At any rate, I'd like to attempt to implement my own Zettelkasten. But, I'm a bit confused after reading some of the forums here as well as watching some of the (surprising engrossing?) YouTube videos of people processing texts.

Here's what I think I understand as a general workflow:

  1. I take fleeting notes (marking up a book, making highlights or jots)
  2. I take literature notes (more selective notes on content, but brief and in my own words)
  3. I create permanent notes: upon reviewing my other notes and thinking about how it impacts my own thoughts and research, I create new notes written in full sentences, with sources, as precisely and clearly as possible

I understand from Ahrens' book that Luhmann established links using an alphanumeric system, but that this my be not so necessary using a digital tool because hyperlinking capabilities. Ahrens also mentions maintaining "Index" notes that can help to gather together notes on a particular topic.

So far so good?

Here's what confuses me:

  • I see many references to other kinds of notes, such as "structure" notes. What are these, and what might they be used for?
  • I see a lot of different uses of tags, which I thought were generally discouraged. What's the rationale?
  • There seems to have developed some other conventions that people use, including the use of date and time to create unique IDs for notes. What is the purpose of those?
  • There seems to be some conventions that have developed that I am not sure if they are personal preferences or recommended practices, such as using different character symbols (I'm not sure what they are called) for some notes. Is that another generally recommend practice?

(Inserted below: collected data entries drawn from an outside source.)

(* ===== verification/TimersSpec.v ===== *)
(** * Timers: invariant and functional correctness

    The invariant of [TimerManager], the histories it is preserved by, and what adding,
    polling and firing timers do. *)

From S2P Require Import Prelude StdOrdered Timers.
Import TimerManager.

Section contract.
Context {Cb : Type}.
Implicit Types (s : t Cb) (h : gmap Z (Timer Cb)) (l : list Z) (tm : Timer Cb).

(** The set is sorted and its elements exist; a timer that still has its callback is in the
    set (which is why [cancel] never erases [end()]); times are 64-bit. *)
Record inv s : Prop := {
  inv_sorted : sorted_by (lt s) (m_timers s);
  inv_heap p : p ∈ m_timers s → is_Some (heap s !! p);
  inv_cb p tm : heap s !! p = Some tm → m_cb tm ≠ None → p ∈ m_timers s;
  inv_next p tm : heap s !! p = Some tm → fits_u 64 (m_next tm);
}.

Definition ordered h l : Prop := sorted_by (before (next_at h)) l.

(** What firing does to a timer. *)
Definition fired (now : Z) tm : Timer Cb :=
  if m_recurring tm then set_next (u64 (now + m_ms tm)) tm else set_cb None tm.
Definition callback h (p : Z) : option Cb := (h !! p) ≫= m_cb.
Definition callbacks h l : list (option Cb) := map (callback h) l.
Definition recurring h (p : Z) : bool := from_option m_recurring false (h !! p).

(** The clock went back by more than an hour, as [detectClockRollover] sees it. *)
Definition rolled_over s (now : Z) : bool :=
  (now <? m_previousTime s) && (now <? u64 (m_previousTime s - 3600000)).

(** The timers an activation at [now] fires, in order. *)
Definition due s (now : Z) : list Z :=
  if rolled_over s now then m_timers s
  else filter (fun p => next_at (heap s) p <= now) (m_timers s).

(** The operations of a history, and when the program can perform them. *)
Inductive op :=
| AddTimer (now p ms : Z) (cb : option Cb) (recurring : bool)
| Cancel (p : Z)
| Refresh (now p : Z)
| Reset (now p ms : Z) (from_now : bool)
| GetNextTimer (now : Z)
| ListExpiredCb (now_timer now : Z).

Definition valid s (o : op) : Prop :=
  match o with
  | AddTimer now p ms cb _ => heap s !! p = None
  | Cancel p | Refresh _ p | Reset _ p _ _ => is_Some (heap s !! p)
  | GetNextTimer now => fits_u 64 now
  | ListExpiredCb now_timer now => heap s !! now_timer = None ∧ fits_u 64 now
  end.

Definition run (o : op) : ST (t Cb) unit :=
  match o with
  | AddTimer now p ms cb recurring => addTimer now p ms cb recurring;; mret tt
  | Cancel p => cancel p;; mret tt
  | Refresh now p => refresh now p;; mret tt
  | Reset now p ms from_now => reset now p ms from_now;; mret tt
  | GetNextTimer now => getNextTimer now;; mret tt
  | ListExpiredCb now_timer now => listExpiredCb now_timer now [];; mret tt
  end.

Definition step s s' : Prop := ∃ o, valid s o ∧ run o s = (Ret tt, s').
(* ===== verification/TimersProps.v ===== *)
(** * What the timers guarantee

    The contract of [TimerManager], and concrete instances of it. *)

From S2P Require Import Prelude StdOrdered Timers TimersSpec.
Import TimerManager.

Section contract.
Context {Cb : Type}.
Implicit Types (s : t Cb).

(** Every reachable state satisfies the invariant. *)
Lemma step_inv now s : rtc (step (Cb:=Cb)) (make now) s → inv s.
Proof.
  intros Hr. remember (make now) as s0 eqn:E.
  assert (inv s0) as H0 by (rewrite E; apply make_inv). clear E.
  induction Hr as [|s0 s1 s2 (o & Hv & Ho) _ IH]; [done|].
  apply IH. destruct (run_ok s0 o H0 Hv) as (s' & E & Hi). rewrite E in Ho. by simplify_eq.
Qed.

(** Threads in any order: whole operations, [reset] from its lock on, and [listExpiredCb] as its
    two halves. The list holds the clocks of the calls of [listExpiredCb] that are between their
    halves. *)
Inductive turn : t Cb * list Z → t Cb * list Z → Prop :=
| turn_op s ps o s' :
    valid s o → run o s = (Ret tt, s') → turn (s, ps) (s', ps)
| turn_reset s ps now p ms from_now b s' :
    is_Some (heap s !! p) → reset_locked now p ms from_now s = (Ret b, s') → turn (s, ps) (s', ps)
| turn_check s ps now :
    listExpiredCb_check s = true → turn (s, ps) (s, now :: ps)
| turn_fire s l1 now l2 now_timer cbs s' :
    heap s !! now_timer = None → listExpiredCb_locked now_timer now s = (Ret cbs, s') →
    turn (s, l1 ++ now :: l2) (s', l1 ++ l2).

Thanks for indulging my questions. I'm very interested in this method and I am probably over-thinking things, but I'm nervous about creating too many problems for myself down the road and ending up back where i started.

Comments

  • @djdrysdale said:
    Here's what confuses me:

    • I see many references to other kinds of notes, such as "structure" notes. What are these, and what might they be used for?
    • I see a lot of different uses of tags, which I thought were generally discouraged. What's the rationale?
    • There seems to have developed some other conventions that people use, including the use of date and time to create unique IDs for notes. What is the purpose of those?
    • There seems to be some conventions that have developed that I am not sure if they are personal preferences or recommended practices, such as using different character symbols (I'm not sure what they are called) for some notes. Is that another generally recommend practice?

    I use my structure notes initially as an outline of projects I'm working on or a book/article I'm processing/digesting and let the note evolve to a sort of hub center. Sometimes just a list of links and biblo references, sometimes it contains a bit more. They become a way into my Zettelkasten. I use structure notes to in a more contextual way to group notes aorund a reading or project. Most of my notes marked as "Current Work" (5) are structure notes in development. When I sit down to work my Zettelkasten these are the notes I head to.

    If you have good integration of the use of tags in all your other apps and workflows, by all means, continue.

    "Date and time to create unique IDs"
    All note-taking apps do this, though most hide it in hidden proprietary metadata. In a plain text app, you see the UID, it is not hidden. You will use this at some time in the future.

    "I am not sure if they are personal preferences or recommended practices"
    Everything I do is a personal preference and I got all my preferences from all the recommended practices (other people's personal preferences.) I read about in this forum. Take what I say and test it, if it is crap throw it out and look elsewhere.

    Will Simpson
    I must keep doing my best even though I'm a failure. My peak cognition is behind me. One day soon I will read my last book, write my last note, eat my last meal, and kiss my sweetie for the last time.